■ EXERCISE PROMPT ■
How do the lines below between the ones holding "done. apply Hn." and "destruct Eo as (Et & Ef & Ei).", inclusive, read? Give them again exactly, with no other lines.

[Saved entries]
(** Fields other than the queue node may change. *)
Lemma rq_inv_other s l p o o' : rq_inv s l -> procs s !! p = Some o -> node_of o' = node_of o ->
  rq_inv (s <| procs := <[p := o']> (procs s) |>) l.
Proof.
  intros [Hc Hl Hnd Hn] Ho En. constructor; cbn; try done.
  - eapply qchain_frame; [|exact Hc]. intros q oq _ Hoq. destruct (decide (q = p)) as [->|Hq].
    + rewrite lookup_insert_eq. exists o'. split; [done|]. rewrite En. congruence.
    + rewrite lookup_insert_ne by done. by exists oq.
  - intros q oq. destruct (decide (q = p)) as [->|Hq].
    + rewrite lookup_insert_eq. intros [= <-]. rewrite En. by apply Hn.
    + rewrite lookup_insert_ne by done. apply Hn.
Qed.

Lemma rq_inv_ext s s' l : rq_inv s l -> procs s' = procs s -> process_queue s' = process_queue s -> rq_inv s' l.
Proof. intros [] E1 E2. by constructor; rewrite ?E1, ?E2. Qed.

(** The first ready process is resumed. *)
Lemma switch_next_spec f s p l o d : rq_inv s (p :: l) -> procs s !! p = Some o -> p_finished o = 0 ->
  pdirs (pvm s) !! t_page_directory (p_thread o) = Some d ->
  exists s', switch_next (S f) s = Ok (Some (jump_of o d), s') /\ rq_inv s' l /\ current_process s' = p /\
    pdirs (pvm s') = pdirs (pvm s) /\ reap_queue s' = reap_queue s /\
    (forget <$> procs s') = <[p := forget (o <| p_started := 1 |>)]> (forget <$> procs s).
Proof.
  intros Hq Ho Hfin Hd. cbn [switch_next]. rewrite sget_bind.
  assert (Hav : process_available s = true).
  { destruct Hq as [(Hf & _) _ _ Hn]. unfold process_available. rewrite Hf. apply cbool_true. by apply (Hn p o). }
  rewrite Hav. cbn [negb]. cbv iota.
  destruct (next_ready_spec s p l Hq) as (s1 & Hrun1 & Hq1 & Hf1 & Hs1). rewrite (sbind_ok _ _ _ _ _ Hrun1), smod_bind.
  destruct (forget_lookup _ _ _ _ Hf1 Ho) as (o1 & Ho1 & Efo).
  set (s2 := s1 <| current_process := p |>).
  assert (Eo : p_thread o1 = p_thread o /\ p_finished o1 = p_finished o /\ p_image o1 = p_image o).
  { repeat split; [exact (f_equal p_thread Efo)|exact (f_equal p_finished Efo)|exact (f_equal p_image Efo)]. }
  destruct Eo as (Et & Ef & Ei).
  erewrite sbind_ok by (apply (proc_ok s2); exact Ho1). cbv beta iota. rewrite Ef, Hfin. change (cbool 0) with false. cbv iota.
  erewrite sbind_ok by reflexivity. cbv iota. rewrite sget_bind. change (current_process s2) with p.
  erewrite sbind_ok by (apply (proc_ok s2); exact Ho1). cbv zeta. rewrite Et. rewrite smod_bind.
  set (s3 := s2 <| pvm ::= _ |>).
  assert (Hpv : pdirs (pvm s3) = pdirs (pvm s)) by (subst s3 s2; rewrite Hs1; done).
  erewrite sbind_ok; [|unfold in_pvm, zoom; rewrite (enable_paging_ok _ _ d); [reflexivity|]; by rewrite Hpv].
  rewrite smod_bind. erewrite sbind_ok by (apply set_proc_ok; exact Ho1).
  erewrite sbind_ok; [|unfold in_pvm, zoom, pdir; cbn [pvm]; rewrite (deref_ok _ _ d); [reflexivity|]; by rewrite <- Hd, <- Hpv].
  eexists. split; [unfold jump_of; rewrite <- ?Et; reflexivity|]. split; [|split; [|split; [|split]]].
  - eapply rq_inv_ext; [apply (rq_inv_other s1 l p o1 (o1 <| p_started := 1 |>) Hq1 Ho1); done|done|done].
  - done.
  - exact Hpv.
  - cbn. by rewrite Hs1.
  - cbn. rewrite fmap_insert, Hf1. f_equal. exact (f_equal (fun o => o <| p_started := 1 |>) Efo).
Qed.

■ SOLUTION FOR THIS EXERCISE ■
    + rewrite lookup_insert_ne by done. apply Hn.
Qed.

Lemma rq_inv_ext s s' l : rq_inv s l -> procs s' = procs s -> process_queue s' = process_queue s -> rq_inv s' l.
Proof. intros [] E1 E2. by constructor; rewrite ?E1, ?E2. Qed.

(** The first ready process is resumed. *)
Lemma switch_next_spec f s p l o d : rq_inv s (p :: l) -> procs s !! p = Some o -> p_finished o = 0 ->
  pdirs (pvm s) !! t_page_directory (p_thread o) = Some d ->
  exists s', switch_next (S f) s = Ok (Some (jump_of o d), s') /\ rq_inv s' l /\ current_process s' = p /\
    pdirs (pvm s') = pdirs (pvm s) /\ reap_queue s' = reap_queue s /\
    (forget <$> procs s') = <[p := forget (o <| p_started := 1 |>)]> (forget <$> procs s).
Proof.
  intros Hq Ho Hfin Hd. cbn [switch_next]. rewrite sget_bind.
  assert (Hav : process_available s = true).
  { destruct Hq as [(Hf & _) _ _ Hn]. unfold process_available. rewrite Hf. apply cbool_true. by apply (Hn p o). }
  rewrite Hav. cbn [negb]. cbv iota.
  destruct (next_ready_spec s p l Hq) as (s1 & Hrun1 & Hq1 & Hf1 & Hs1). rewrite (sbind_ok _ _ _ _ _ Hrun1), smod_bind.
  destruct (forget_lookup _ _ _ _ Hf1 Ho) as (o1 & Ho1 & Efo).
  set (s2 := s1 <| current_process := p |>).
  assert (Eo : p_thread o1 = p_thread o /\ p_finished o1 = p_finished o /\ p_image o1 = p_image o).
  { repeat split; [exact (f_equal p_thread Efo)|exact (f_equal p_finished Efo)|exact (f_equal p_image Efo)]. }
  destruct Eo as (Et & Ef & Ei).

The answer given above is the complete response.